In addition, FIWNGS is a modeling parameter in the mechanistic dry-out heat flux model (water ingression model). Before MAAP 5.02, this parameter was hard-wired in the code as 280.0. It reflects the permeability of different materials at cracking when quenched by water. For solidified corium material, it generally varies from several hundred to a few thousand. The effect of this parameter on the predicted cavity floor erosion is shown in Figure 13. A very high value of this parameter implies that the entire top crust is perforated, allowing water ingression into the crevices. This provides an alternative pathway of least resistance for the generated heat to evacuate through the top crust instead of going into the concrete. This way, the heat transfer to the concrete becomes significantly reduced, thereby arresting the ablation to a very minimal level.

3.5. Melt Eruption Modeling Parameter

Eruptions of particles have also been observed in the MACE experiment. This phenomenon is caused by the entrainment of melt by the concrete decomposition gases, thereby transporting particles through the crevices in the crust into the top surface water coolant, as illustrated in Figure 14. The erupted melt can spread to form a particulate bed that is coolable in the form of a porous particle bed and high surface area volcanic eruption.
The parameter that activates the melt eruption model due to off-gas from concrete ablation is IMLTERP. If it is set to 1, off-gas is considered to entrain into the corium pool in the reactor cavity and carry molten mass with it. The molten mass then becomes added to the particle bed. Note that if IPBRB is set to 0, but IMLTERP is set to 1, a particle bed will not be formed when the corium jet is penetrating the water pool, but it can be formed when corium–concrete interaction starts and off-gas is generated. To completely disable the formation of the particle bed, both IPBRB and IMLTERP need to be set to 0.
The model for the melt eruption is turned on by default in the MAAP5 code. However, there is a large difference between the predicted cavity floor erosion when the melt eruption model is turned on and when it is off. This can be observed in Figure 15. Moreover, since the melt eruption is caused by melt entrainment by the decomposition gases, another parameter (ENT0RB), which is the coefficient in Ricou–Spalding entrainment correlation for the off-gas entraining corium process, greatly influences the predicted cavity floor ablation when the melt eruption model is activated (see Figure 16). The influence of the diameter of the entrained particle is also investigated. The parameter for the particle diameter is XDENTRB and its influence on the cavity ablation behavior is shown in Figure 17.
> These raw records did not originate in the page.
(** * The generational slot map of SlotMapExample/Main.cpp (namespace v4)

    A shallow embedding of the fourth object table of the example: a
    list of fixed-size chunks of objects, a free list of slot numbers and
    64-bit object ids whose low half is the slot number and whose high half
    counts the destructions of the slot.

    The C++ globals [object_table] and [free_list] become the two fields of
    a [pool] record that is threaded through a small state-and-fault monad;
    an operation the C++ standard leaves undefined (an unchecked
    [operator[]] past the end, a write through [nullptr], [back()] of an
    empty vector) ends the computation with [Undefined].  Memory is taken
    to be unlimited: [new] does not fail.

    The three earlier tables of the file ([v1], [v2], [v3]) and its test
    program [main] follow the slot map, embedded in the same way. *)

From Stdlib Require Import ZArith Lia.
From stdpp Require Import base tactics option list gmap.

Local Open Scope Z_scope.

(** ** The integer types of the program *)

Module Cxx.

(** Conversion of a mathematical integer to [long long] (64 bits, two's
    complement), to [int] (32 bits, two's complement) and to [size_t]
    (unsigned; 64 bits, as on the targets where [long long] and pointers
    have the same width).  A value that does not fit is kept modulo the
    width of the type, which C++20 prescribes and earlier standards leave
    to implementations that all do so. *)
Definition to_long_long (z : Z) : Z := (z + 2 ^ 63) mod 2 ^ 64 - 2 ^ 63.
Definition to_int (z : Z) : Z := (z + 2 ^ 31) mod 2 ^ 32 - 2 ^ 31.
Definition to_size_t (z : Z) : Z := z mod 2 ^ 64.

(** [x << n] on [long long]: the bits shifted out of the 64-bit word are
    lost (the C++20 reading, and what compilers for two's complement
    machines have always produced). *)
Definition shl (x n : Z) : Z := to_long_long (Z.shiftl x n).

(** [x >> n] on [long long]: the arithmetic shift. *)
Definition shr (x n : Z) : Z := Z.shiftr x n.

(** [x + y] on [long long]. *)
Definition add (x y : Z) : Z := to_long_long (x + y).

Definition is_long_long (z : Z) : Prop := - 2 ^ 63 <= z < 2 ^ 63.
Definition is_int (z : Z) : Prop := - 2 ^ 31 <= z < 2 ^ 31.

End Cxx.

(** ** The program *)

Module v4.
Import Cxx.

(** [typedef long long object_id;] *)
Definition object_id : Type := Z.

(** [struct object { object_id id; };] *)
Record object : Type := Object { id : object_id }.

(** [const size_t chunk_size = 256;] *)
Definition chunk_size : Z := 256.

(** The literal [0xFFFFFFFF]. *)
Definition low_mask : Z := 0xFFFFFFFF.

(** The two global vectors.  A chunk obtained from [new object[chunk_size]]
    is the list of its objects; [object_table] lists the chunks in the order
    of their allocation, [free_list] has its [back()] at the end. *)
Record pool : Type := Pool {
  object_table : list (list object);
  free_list : list Z
}.

(** The state of the program before the first call. *)
Definition empty : pool := Pool [] [].

(** An [object*] into a chunk: the position of the chunk in [object_table]
    and the offset in the chunk. *)
Record pointer : Type := Pointer { chunk_of : nat; offset_of : nat }.

#[global] Instance object_eq_dec : EqDecision object.
Proof. solve_decision. Defined.

#[global] Instance pointer_eq_dec : EqDecision pointer.
Proof. solve_decision. Defined.

(** *** Faults and the monad *)

Inductive fault : Type :=
| OutOfBounds      (* [operator[]] at or past [size()] *)
| NullDereference  (* access through [nullptr] *)
| EmptyBack.       (* [back()] or [pop_back()] of an empty vector *)

Inductive outcome (A : Type) : Type :=
| Ok (a : A)
| Undefined (f : fault).
Arguments Ok {A} a.
Arguments Undefined {A} f.

Definition M (A : Type) : Type := pool -> outcome (A * pool).

Definition ret {A} (a : A) : M A := fun s => Ok (a, s).

Definition bind {A B} (m : M A) (k : A -> M B) : M B :=
  fun s =>
    match m s with
    | Ok (a, s') => k a s'
    | Undefined f => Undefined f
    end.

Definition fail {A} (f : fault) : M A := fun _ => Undefined f.

Notation "'let*' x := m 'in' k" := (bind m (fun x => k))
  (at level 10, x binder, m at level 100, k at level 200).
Notation "m ;; k" := (bind m (fun _ => k))
  (at level 100, k at level 200, right associativity).

(** *** Memory accesses *)

(** [object_table[k]] for a [size_t] k: the chunk pointer stored there. *)
Definition table_at (k : Z) : M nat :=
  fun s =>
    if decide (k < Z.of_nat (length (object_table s)))
    then Ok (Z.to_nat k, s)
    else Undefined OutOfBounds.

(** [chunk + o], [chunk[o]]: the object at offset [o] of a chunk. *)
Definition element (c : nat) (o : Z) : pointer := Pointer c (Z.to_nat o).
4. Sensitivity Analysis of the MCCI Modeling Parameters

The sensitivity analyses of the variable parameters of the MCCI models in the MAAP5 code are performed using two methods: Sobol′ indices method and the Cotter indices method. f ( x ) represents the mathematical model of the cavity floor erosion depth during molten corium–concrete interaction after a severe accident. The model Μ ( x ) depends on the input variables described by a random vector X = { x 1 ,   x 2 ,   x 3 , x 4 ,   x 5 ,   x 6 , x 7 ,   x 8 ,   x 9 x 10 , x 11 } with the elements of the input vector corresponding to the corium coolability model parameters IPBRB, ENT0C, EPSPB, HTCMCR, CDU, IQDO, FCHF, FIWNGS, IMLTERP, ENT0RB, and XDENTRB, respectively.
Using the curated data generated by MAAP5 code for different values of the controlling input parameters of the MCCI model, multiple linear regression relations are determined for the parameters (IPBRB, ENT0C, EPSPB, HTCMCR, CDU, IQDO, FCHF, FIWNGS, IMLTERP, ENT0RB, and XDENTRB) at 25,000 s, 50,000 s, and 75,000 s simulation times to calculate the cavity floor erosion depth, as illustrated in Figure 18. All the parameters are assumed to be uniformly distributed within their bounds (minimum and maximum values). The distribution has to be assumed uniform because only the limits of the parameters are known. Had the mean and variance values been known, then distributions such as lognormal and Gaussian distributions could also be used.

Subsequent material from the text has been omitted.